==== Records for the task ====

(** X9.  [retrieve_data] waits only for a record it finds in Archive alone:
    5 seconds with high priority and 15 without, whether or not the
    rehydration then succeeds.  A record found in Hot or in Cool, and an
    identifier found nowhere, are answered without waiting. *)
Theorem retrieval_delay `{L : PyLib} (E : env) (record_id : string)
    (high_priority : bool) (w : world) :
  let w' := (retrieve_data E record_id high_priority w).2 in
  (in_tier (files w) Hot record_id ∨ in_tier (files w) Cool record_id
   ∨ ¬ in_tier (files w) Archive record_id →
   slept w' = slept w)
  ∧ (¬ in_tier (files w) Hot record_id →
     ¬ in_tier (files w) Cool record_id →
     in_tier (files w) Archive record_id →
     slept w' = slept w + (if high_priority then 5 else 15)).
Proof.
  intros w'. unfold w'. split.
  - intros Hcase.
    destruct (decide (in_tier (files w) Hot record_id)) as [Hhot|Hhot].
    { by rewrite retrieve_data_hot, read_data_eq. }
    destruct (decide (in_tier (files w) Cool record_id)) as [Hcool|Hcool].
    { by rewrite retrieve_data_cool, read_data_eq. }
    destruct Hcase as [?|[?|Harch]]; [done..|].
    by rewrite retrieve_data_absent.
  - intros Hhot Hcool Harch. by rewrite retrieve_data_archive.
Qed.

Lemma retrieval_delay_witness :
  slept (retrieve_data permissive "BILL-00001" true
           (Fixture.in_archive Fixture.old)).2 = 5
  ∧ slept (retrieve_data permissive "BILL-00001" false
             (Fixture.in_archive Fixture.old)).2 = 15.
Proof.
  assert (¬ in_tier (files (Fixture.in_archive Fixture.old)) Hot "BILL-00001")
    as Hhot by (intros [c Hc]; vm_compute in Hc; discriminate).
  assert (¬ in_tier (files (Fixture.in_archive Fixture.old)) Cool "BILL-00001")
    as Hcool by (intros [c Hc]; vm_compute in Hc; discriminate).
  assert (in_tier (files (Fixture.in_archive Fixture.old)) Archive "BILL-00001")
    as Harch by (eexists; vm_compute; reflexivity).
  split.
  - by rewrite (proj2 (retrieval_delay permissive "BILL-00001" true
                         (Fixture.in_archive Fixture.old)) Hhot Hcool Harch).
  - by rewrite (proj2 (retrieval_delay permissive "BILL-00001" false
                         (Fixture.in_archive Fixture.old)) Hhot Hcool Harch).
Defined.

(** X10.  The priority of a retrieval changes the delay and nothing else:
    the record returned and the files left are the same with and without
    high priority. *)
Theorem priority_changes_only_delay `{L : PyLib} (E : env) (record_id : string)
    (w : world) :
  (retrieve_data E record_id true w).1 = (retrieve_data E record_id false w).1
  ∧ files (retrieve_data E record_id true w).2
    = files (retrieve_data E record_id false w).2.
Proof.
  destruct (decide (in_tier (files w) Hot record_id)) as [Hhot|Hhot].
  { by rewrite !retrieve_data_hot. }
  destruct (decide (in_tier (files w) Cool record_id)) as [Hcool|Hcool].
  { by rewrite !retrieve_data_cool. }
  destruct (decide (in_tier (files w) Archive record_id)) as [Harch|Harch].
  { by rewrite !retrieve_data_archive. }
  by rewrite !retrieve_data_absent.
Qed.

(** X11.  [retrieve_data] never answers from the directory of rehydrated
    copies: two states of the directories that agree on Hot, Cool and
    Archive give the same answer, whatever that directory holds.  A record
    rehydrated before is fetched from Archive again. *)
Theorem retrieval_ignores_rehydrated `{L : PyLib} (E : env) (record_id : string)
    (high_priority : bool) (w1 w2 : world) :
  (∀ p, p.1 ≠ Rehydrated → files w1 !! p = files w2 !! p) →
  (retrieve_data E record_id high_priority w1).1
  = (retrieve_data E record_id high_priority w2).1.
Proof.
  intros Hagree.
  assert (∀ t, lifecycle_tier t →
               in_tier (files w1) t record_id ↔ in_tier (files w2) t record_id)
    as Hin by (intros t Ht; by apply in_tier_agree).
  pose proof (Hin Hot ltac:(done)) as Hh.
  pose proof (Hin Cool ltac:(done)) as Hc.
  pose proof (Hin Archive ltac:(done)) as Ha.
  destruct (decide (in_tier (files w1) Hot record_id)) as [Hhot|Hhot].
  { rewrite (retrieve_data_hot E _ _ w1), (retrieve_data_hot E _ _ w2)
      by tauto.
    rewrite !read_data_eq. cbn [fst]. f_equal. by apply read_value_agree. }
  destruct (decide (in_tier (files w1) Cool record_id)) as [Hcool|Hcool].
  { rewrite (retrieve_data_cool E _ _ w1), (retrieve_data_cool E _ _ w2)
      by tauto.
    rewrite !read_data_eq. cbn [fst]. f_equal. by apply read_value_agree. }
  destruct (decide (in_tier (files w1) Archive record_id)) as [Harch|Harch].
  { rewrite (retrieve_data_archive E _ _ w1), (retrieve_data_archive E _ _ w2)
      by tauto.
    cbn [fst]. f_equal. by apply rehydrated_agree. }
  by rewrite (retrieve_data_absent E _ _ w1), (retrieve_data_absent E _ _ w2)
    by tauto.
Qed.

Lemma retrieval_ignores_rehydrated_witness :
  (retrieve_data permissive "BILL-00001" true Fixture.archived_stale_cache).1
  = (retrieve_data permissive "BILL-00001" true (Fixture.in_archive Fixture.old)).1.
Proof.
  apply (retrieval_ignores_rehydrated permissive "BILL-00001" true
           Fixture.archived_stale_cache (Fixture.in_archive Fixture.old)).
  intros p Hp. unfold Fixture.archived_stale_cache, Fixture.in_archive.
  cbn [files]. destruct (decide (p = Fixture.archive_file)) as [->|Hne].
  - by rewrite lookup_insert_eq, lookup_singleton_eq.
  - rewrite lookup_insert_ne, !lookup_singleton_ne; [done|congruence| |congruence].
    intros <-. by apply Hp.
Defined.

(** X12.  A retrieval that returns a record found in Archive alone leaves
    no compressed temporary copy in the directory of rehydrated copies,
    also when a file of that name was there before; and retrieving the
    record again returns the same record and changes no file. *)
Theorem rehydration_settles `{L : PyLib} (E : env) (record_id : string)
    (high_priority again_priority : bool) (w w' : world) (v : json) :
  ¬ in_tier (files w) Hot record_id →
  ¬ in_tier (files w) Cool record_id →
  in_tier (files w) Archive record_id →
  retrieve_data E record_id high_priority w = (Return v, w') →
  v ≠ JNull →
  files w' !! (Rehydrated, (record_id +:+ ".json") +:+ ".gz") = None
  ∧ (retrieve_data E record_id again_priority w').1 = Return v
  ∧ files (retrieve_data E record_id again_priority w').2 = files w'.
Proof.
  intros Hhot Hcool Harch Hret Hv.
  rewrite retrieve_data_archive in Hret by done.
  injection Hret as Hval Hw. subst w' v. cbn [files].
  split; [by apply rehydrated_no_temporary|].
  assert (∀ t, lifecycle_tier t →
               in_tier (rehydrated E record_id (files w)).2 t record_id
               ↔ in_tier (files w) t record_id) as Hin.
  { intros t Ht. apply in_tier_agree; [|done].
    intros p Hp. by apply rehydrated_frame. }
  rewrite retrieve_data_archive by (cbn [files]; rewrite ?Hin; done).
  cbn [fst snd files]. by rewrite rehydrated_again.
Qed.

====

## Work required
Write out the data above once more, exactly as it stands.

## Response
(** X9.  [retrieve_data] waits only for a record it finds in Archive alone:
    5 seconds with high priority and 15 without, whether or not the
    rehydration then succeeds.  A record found in Hot or in Cool, and an
    identifier found nowhere, are answered without waiting. *)
Theorem retrieval_delay `{L : PyLib} (E : env) (record_id : string)
    (high_priority : bool) (w : world) :
  let w' := (retrieve_data E record_id high_priority w).2 in
  (in_tier (files w) Hot record_id ∨ in_tier (files w) Cool record_id
   ∨ ¬ in_tier (files w) Archive record_id →
   slept w' = slept w)
  ∧ (¬ in_tier (files w) Hot record_id →
     ¬ in_tier (files w) Cool record_id →
     in_tier (files w) Archive record_id →
     slept w' = slept w + (if high_priority then 5 else 15)).
Proof.
  intros w'. unfold w'. split.
  - intros Hcase.
    destruct (decide (in_tier (files w) Hot record_id)) as [Hhot|Hhot].
    { by rewrite retrieve_data_hot, read_data_eq. }
    destruct (decide (in_tier (files w) Cool record_id)) as [Hcool|Hcool].
    { by rewrite retrieve_data_cool, read_data_eq. }
    destruct Hcase as [?|[?|Harch]]; [done..|].
    by rewrite retrieve_data_absent.
  - intros Hhot Hcool Harch. by rewrite retrieve_data_archive.
Qed.

Lemma retrieval_delay_witness :
  slept (retrieve_data permissive "BILL-00001" true
           (Fixture.in_archive Fixture.old)).2 = 5
  ∧ slept (retrieve_data permissive "BILL-00001" false
             (Fixture.in_archive Fixture.old)).2 = 15.
Proof.
  assert (¬ in_tier (files (Fixture.in_archive Fixture.old)) Hot "BILL-00001")
    as Hhot by (intros [c Hc]; vm_compute in Hc; discriminate).
  assert (¬ in_tier (files (Fixture.in_archive Fixture.old)) Cool "BILL-00001")
    as Hcool by (intros [c Hc]; vm_compute in Hc; discriminate).
  assert (in_tier (files (Fixture.in_archive Fixture.old)) Archive "BILL-00001")
    as Harch by (eexists; vm_compute; reflexivity).
  split.
  - by rewrite (proj2 (retrieval_delay permissive "BILL-00001" true
                         (Fixture.in_archive Fixture.old)) Hhot Hcool Harch).
  - by rewrite (proj2 (retrieval_delay permissive "BILL-00001" false
                         (Fixture.in_archive Fixture.old)) Hhot Hcool Harch).
Defined.

(** X10.  The priority of a retrieval changes the delay and nothing else:
    the record returned and the files left are the same with and without
    high priority. *)
Theorem priority_changes_only_delay `{L : PyLib} (E : env) (record_id : string)
    (w : world) :
  (retrieve_data E record_id true w).1 = (retrieve_data E record_id false w).1
  ∧ files (retrieve_data E record_id true w).2
    = files (retrieve_data E record_id false w).2.
Proof.
  destruct (decide (in_tier (files w) Hot record_id)) as [Hhot|Hhot].
  { by rewrite !retrieve_data_hot. }
  destruct (decide (in_tier (files w) Cool record_id)) as [Hcool|Hcool].
  { by rewrite !retrieve_data_cool. }
  destruct (decide (in_tier (files w) Archive record_id)) as [Harch|Harch].
  { by rewrite !retrieve_data_archive. }
  by rewrite !retrieve_data_absent.
Qed.

(** X11.  [retrieve_data] never answers from the directory of rehydrated
    copies: two states of the directories that agree on Hot, Cool and
    Archive give the same answer, whatever that directory holds.  A record
    rehydrated before is fetched from Archive again. *)
Theorem retrieval_ignores_rehydrated `{L : PyLib} (E : env) (record_id : string)
    (high_priority : bool) (w1 w2 : world) :
  (∀ p, p.1 ≠ Rehydrated → files w1 !! p = files w2 !! p) →
  (retrieve_data E record_id high_priority w1).1
  = (retrieve_data E record_id high_priority w2).1.
Proof.
  intros Hagree.
  assert (∀ t, lifecycle_tier t →
               in_tier (files w1) t record_id ↔ in_tier (files w2) t record_id)
    as Hin by (intros t Ht; by apply in_tier_agree).
  pose proof (Hin Hot ltac:(done)) as Hh.
  pose proof (Hin Cool ltac:(done)) as Hc.
  pose proof (Hin Archive ltac:(done)) as Ha.
  destruct (decide (in_tier (files w1) Hot record_id)) as [Hhot|Hhot].
  { rewrite (retrieve_data_hot E _ _ w1), (retrieve_data_hot E _ _ w2)
      by tauto.
    rewrite !read_data_eq. cbn [fst]. f_equal. by apply read_value_agree. }
  destruct (decide (in_tier (files w1) Cool record_id)) as [Hcool|Hcool].
  { rewrite (retrieve_data_cool E _ _ w1), (retrieve_data_cool E _ _ w2)
      by tauto.
    rewrite !read_data_eq. cbn [fst]. f_equal. by apply read_value_agree. }
  destruct (decide (in_tier (files w1) Archive record_id)) as [Harch|Harch].
  { rewrite (retrieve_data_archive E _ _ w1), (retrieve_data_archive E _ _ w2)
      by tauto.
    cbn [fst]. f_equal. by apply rehydrated_agree. }
  by rewrite (retrieve_data_absent E _ _ w1), (retrieve_data_absent E _ _ w2)
    by tauto.
Qed.

Lemma retrieval_ignores_rehydrated_witness :
  (retrieve_data permissive "BILL-00001" true Fixture.archived_stale_cache).1
  = (retrieve_data permissive "BILL-00001" true (Fixture.in_archive Fixture.old)).1.
Proof.
  apply (retrieval_ignores_rehydrated permissive "BILL-00001" true
           Fixture.archived_stale_cache (Fixture.in_archive Fixture.old)).
  intros p Hp. unfold Fixture.archived_stale_cache, Fixture.in_archive.
  cbn [files]. destruct (decide (p = Fixture.archive_file)) as [->|Hne].
  - by rewrite lookup_insert_eq, lookup_singleton_eq.
  - rewrite lookup_insert_ne, !lookup_singleton_ne; [done|congruence| |congruence].
    intros <-. by apply Hp.
Defined.

(** X12.  A retrieval that returns a record found in Archive alone leaves
    no compressed temporary copy in the directory of rehydrated copies,
    also when a file of that name was there before; and retrieving the
    record again returns the same record and changes no file. *)
Theorem rehydration_settles `{L : PyLib} (E : env) (record_id : string)
    (high_priority again_priority : bool) (w w' : world) (v : json) :
  ¬ in_tier (files w) Hot record_id →
  ¬ in_tier (files w) Cool record_id →
  in_tier (files w) Archive record_id →
  retrieve_data E record_id high_priority w = (Return v, w') →
  v ≠ JNull →
  files w' !! (Rehydrated, (record_id +:+ ".json") +:+ ".gz") = None
  ∧ (retrieve_data E record_id again_priority w').1 = Return v
  ∧ files (retrieve_data E record_id again_priority w').2 = files w'.
Proof.
  intros Hhot Hcool Harch Hret Hv.
  rewrite retrieve_data_archive in Hret by done.
  injection Hret as Hval Hw. subst w' v. cbn [files].
  split; [by apply rehydrated_no_temporary|].
  assert (∀ t, lifecycle_tier t →
               in_tier (rehydrated E record_id (files w)).2 t record_id
               ↔ in_tier (files w) t record_id) as Hin.
  { intros t Ht. apply in_tier_agree; [|done].
    intros p Hp. by apply rehydrated_frame. }
  rewrite retrieve_data_archive by (cbn [files]; rewrite ?Hin; done).
  cbn [fst snd files]. by rewrite rehydrated_again.
Qed.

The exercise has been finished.